(Beginning of Data)

Lemma loadFields_newDefer addr :
  let e := loadFields readDefer (newDefer addr) in
  variable e = addr /\ rangefunc e = [] /\ (link e <> 0 -> Unreadable e = None).
Proof.
  cbv zeta. unfold loadFields.
  destruct (raw_Unreadable (readDefer (variable (newDefer addr)))) eqn:E; cbn.
  - split; [reflexivity|]. split; [reflexivity|]. intros H. contradiction.
  - auto.
Qed.

Lemma linked_snoc l e :
  linked l ->
  rangefunc e = [] ->
  (forall p, last l = Some p -> Unreadable p = None /\ link p <> 0 /\ variable e = link p) ->
  linked (l ++ [e]).
Proof.
  intros [Hflat Hch] He Hlast. split.
  - apply Forall_app. split; [exact Hflat|]. constructor; [exact He|constructor].
  - intros k x x' Hx Hx'.
    destruct (decide (Datatypes.S k < length l)%nat) as [Hlt|Hge].
    + rewrite lookup_app_l in Hx by lia. rewrite lookup_app_l in Hx' by lia.
      eapply Hch; eassumption.
    + assert (Hk : Datatypes.S k = length l).
      { apply lookup_lt_Some in Hx'. rewrite length_app in Hx'. simpl in Hx'. lia. }
      rewrite lookup_app_l in Hx by lia.
      rewrite lookup_app_r in Hx' by lia. rewrite Hk, Nat.sub_diag in Hx'.
      inversion Hx'; subst x'. apply Hlast.
      rewrite last_lookup. rewrite <- Hk. simpl. exact Hx.
Qed.

Lemma rangefuncLoop_linked fuel : forall hd acc,
  linked acc ->
  (forall p, last acc = Some p -> Unreadable p = None /\ link p <> 0 /\ hd = link p) ->
  linked (rangefuncLoop readDefer fuel hd acc).
Proof.
  induction fuel as [|fuel IH]; intros hd acc Hl Hlast; [exact Hl|].
  rewrite rangefuncLoop_S.
  destruct (loadFields_newDefer hd) as (Hv & Hr & Hu).
  set (e := loadFields readDefer (newDefer hd)) in *.
  assert (Hsnoc : linked (acc ++ [e])).
  { apply linked_snoc; [exact Hl | exact Hr|].
    intros p Hp. destruct (Hlast p Hp) as (A & B & C). rewrite Hv. auto. }
  destruct (Z.eqb_spec (link e) 0) as [Hz|Hnz]; [exact Hsnoc|].
  destruct (maxRangeFuncDefers <? Z.of_nat (length (acc ++ [e]))); [exact Hsnoc|].
  apply IH; [exact Hsnoc|].
  intros p Hp. rewrite last_snoc in Hp. inversion Hp; subst p. auto.
Qed.

(** X21.  The rangefunc entries [load] attaches to a defer form a singly
    linked run: each entry is loaded without rangefunc entries of its own,
    every entry but the last is readable and has a non-nil [link], and the
    next entry is the record that [link] points at.  So an entry that cannot
    be read, or whose [link] is nil, is always the last one. *)
Theorem Defer_load_rangefunc_linked (addr : Z) (canrecur : bool) :
  linked (rangefunc (Defer_load readDefer (newDefer addr) canrecur)).
Proof.
  assert (Hnil : linked []).
  { split; [constructor|]. intros k e e' H. rewrite lookup_nil in H. discriminate. }
  unfold Defer_load.
  destruct (loadFields_newDefer addr) as (_ & Hr & _).
  destruct (raw_Unreadable (readDefer (variable (newDefer addr)))); [rewrite Hr; exact Hnil|].
  destruct canrecur; [|rewrite Hr; exact Hnil].
  destruct (raw_head (readDefer (variable (newDefer addr)))) as [h|]; [|rewrite Hr; exact Hnil].
  destruct (h =? 0); [rewrite Hr; exact Hnil|].
  unfold set_rangefunc. cbn [rangefunc]. rewrite Hr.
  apply rangefuncLoop_linked; [exact Hnil|].
  intros p Hp. discriminate.
Qed.

End RangefuncMore.

(** ** The callback of the range-over-func reconstruction *)

Section RangeMore.

Context (bi : BinaryInfo).

Lemma sortedSP_nil : sortedSP [].
Proof. intros i j x y _ H. rewrite lookup_nil in H. discriminate. Qed.

Lemma sortedSP_snoc l fr :
  sortedSP l ->
  match last l with
  | Some prev => op.SP (Regs fr) <? op.SP (Regs prev)
  | None => false
  end = false ->
  sortedSP (l ++ [fr]).
Proof.
  intros Hs Hlast i j x y Hij Hx Hy.
  destruct (decide (j < length l)%nat) as [Hj|Hj].
  - rewrite lookup_app_l in Hy by lia. rewrite lookup_app_l in Hx by lia.
    exact (Hs i j x y Hij Hx Hy).
  - assert (Hje : j = length l).
    { apply lookup_lt_Some in Hy. rewrite length_app in Hy. simpl in Hy. lia. }
    subst j. rewrite lookup_app_r in Hy by lia. rewrite Nat.sub_diag in Hy.
    inversion Hy; subst y.
    destruct (decide (i = length l)) as [->|Hne].
    + rewrite lookup_app_r in Hx by lia. rewrite Nat.sub_diag in Hx.
      inversion Hx; subst x. lia.
    + rewrite lookup_app_l in Hx by lia.
      destruct (last l) as [prev|] eqn:El.
      * apply Z.ltb_ge in Hlast.
        assert (Hp : op.SP (Regs x) <= op.SP (Regs prev)).
        { rewrite last_lookup in El. eapply (Hs i (Nat.pred (length l))); [lia | exact Hx | exact El]. }
        lia.
      * apply last_None in El. subst l. rewrite lookup_nil in Hx. discriminate.
Qed.

Lemma sortedSP_snoc_twice l fr : sortedSP (l ++ [fr]) -> sortedSP ((l ++ [fr]) ++ [fr]).
Proof.
  intros H. apply sortedSP_snoc; [exact H|]. rewrite last_snoc. apply Z.ltb_irrefl.
Qed.

Lemma head_snoc {A : Type} (l : list A) (x : A) :
  head (l ++ [x]) = match head l with Some y => Some y | None => Some x end.
Proof. destruct l; reflexivity. Qed.

Lemma snoc_not_nil {A : Type} (l : list A) (x : A) : l ++ [x] <> [].
Proof. destruct l; discriminate. Qed.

(End of Data)

# Task to carry out
Look above for the line with "Hl | exact Hr|]."; retype exactly that line, every line after it up to the line with "None => false", and that line too, nothing else.

# Expected answer
  { apply linked_snoc; [exact Hl | exact Hr|].
    intros p Hp. destruct (Hlast p Hp) as (A & B & C). rewrite Hv. auto. }
  destruct (Z.eqb_spec (link e) 0) as [Hz|Hnz]; [exact Hsnoc|].
  destruct (maxRangeFuncDefers <? Z.of_nat (length (acc ++ [e]))); [exact Hsnoc|].
  apply IH; [exact Hsnoc|].
  intros p Hp. rewrite last_snoc in Hp. inversion Hp; subst p. auto.
Qed.

(** X21.  The rangefunc entries [load] attaches to a defer form a singly
    linked run: each entry is loaded without rangefunc entries of its own,
    every entry but the last is readable and has a non-nil [link], and the
    next entry is the record that [link] points at.  So an entry that cannot
    be read, or whose [link] is nil, is always the last one. *)
Theorem Defer_load_rangefunc_linked (addr : Z) (canrecur : bool) :
  linked (rangefunc (Defer_load readDefer (newDefer addr) canrecur)).
Proof.
  assert (Hnil : linked []).
  { split; [constructor|]. intros k e e' H. rewrite lookup_nil in H. discriminate. }
  unfold Defer_load.
  destruct (loadFields_newDefer addr) as (_ & Hr & _).
  destruct (raw_Unreadable (readDefer (variable (newDefer addr)))); [rewrite Hr; exact Hnil|].
  destruct canrecur; [|rewrite Hr; exact Hnil].
  destruct (raw_head (readDefer (variable (newDefer addr)))) as [h|]; [|rewrite Hr; exact Hnil].
  destruct (h =? 0); [rewrite Hr; exact Hnil|].
  unfold set_rangefunc. cbn [rangefunc]. rewrite Hr.
  apply rangefuncLoop_linked; [exact Hnil|].
  intros p Hp. discriminate.
Qed.

End RangefuncMore.

(** ** The callback of the range-over-func reconstruction *)

Section RangeMore.

Context (bi : BinaryInfo).

Lemma sortedSP_nil : sortedSP [].
Proof. intros i j x y _ H. rewrite lookup_nil in H. discriminate. Qed.

Lemma sortedSP_snoc l fr :
  sortedSP l ->
  match last l with
  | Some prev => op.SP (Regs fr) <? op.SP (Regs prev)
  | None => false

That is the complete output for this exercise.